The term "long loan and short repayment" in commercial loans means that the borrower applies for a longer loan period, but plans to repay it once in a short time. For example, the usual loan term may be 2 to 3 years, but the borrower may choose to settle it within 5 years. The advantage of this approach is that because the loan interest is calculated by compound interest, early repayment can significantly reduce the high interest expenses incurred in the later period.
for example, Mr. Zhang needs a loan to buy a school district house, but at the same time he needs capital turnover in business. He can choose the way of long-term loan and short-term repayment, and pay off the loan quickly after the funds are returned to avoid additional compound interest costs. However, this kind of prepayment is not without cost, and banks usually charge a certain amount of liquidated damages to make up for the economic losses caused by the borrower's prepayment.

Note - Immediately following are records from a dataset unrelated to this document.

(** * GitLab MCP server: the tool catalog, the read-only gate and the
      [CallTool] dispatch of [src/index.ts]

    The development embeds the two request handlers of [src/index.ts]
    ([ListToolsRequestSchema] and [CallToolRequestSchema]) together with the
    catalog [ALL_TOOLS].  JavaScript values are an untyped tree, the handler
    runs in a small state-and-exception monad whose state is the GitLab
    backend together with the log of the calls issued on it, and the
    collaborators that live in other modules ([schemas.ts], [gitlab-api.ts],
    [formatters.ts], [utils.ts], zod, [JSON]) are the fields of one record. *)

From Stdlib Require Import String Ascii List ZArith Bool Lia DecimalString.
Import ListNotations.
Local Open Scope string_scope.
Local Open Scope list_scope.

(** ** JavaScript values *)

Module Js.

(** A JavaScript value.  Numbers carry an integer, which is what the
    arguments [page], [per_page] and the identifiers are; [JNaN] is the
    result of a failed numeric conversion.  An object is the ordered list
    of its own properties. *)
#[local] Set Warnings "-register-all".
Inductive Value : Type :=
| JUndefined
| JNull
| JBool (b : bool)
| JNum (n : Z)
| JNaN
| JStr (s : string)
| JArr (items : list Value)
| JObj (props : list (string * Value)).

(** The properties of an object, in insertion order. *)
Definition Obj : Type := list (string * Value).

(** [ToBoolean]: what [if (v)], [!v], [v && w] and [v || w] test. *)
Definition truthy (v : Value) : bool :=
  match v with
  | JUndefined | JNull | JNaN => false
  | JBool b => b
  | JNum n => negb (n =? 0)%Z
  | JStr s => negb (s =? "")
  | JArr _ | JObj _ => true
  end.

regarding the repayment method, for example, the loan amount is 2,7 yuan, of which the principal may account for 4 yuan to 5 yuan, and the rest is interest. If the repayment is made in advance, the remaining amount will be recalculated and the interest will be reduced. Matching principal and interest and average capital are two common repayment methods. The former has a relatively stable monthly repayment amount, while the latter reduces the principal month by month. The interest rate is usually adjusted according to market changes.
when applying for a commercial loan, the borrower needs to meet certain conditions, such as age, income, credit history, etc. In addition, the choice of loan repayment methods, such as equal interest rate reduction or equal principal and interest, needs to be understood in detail.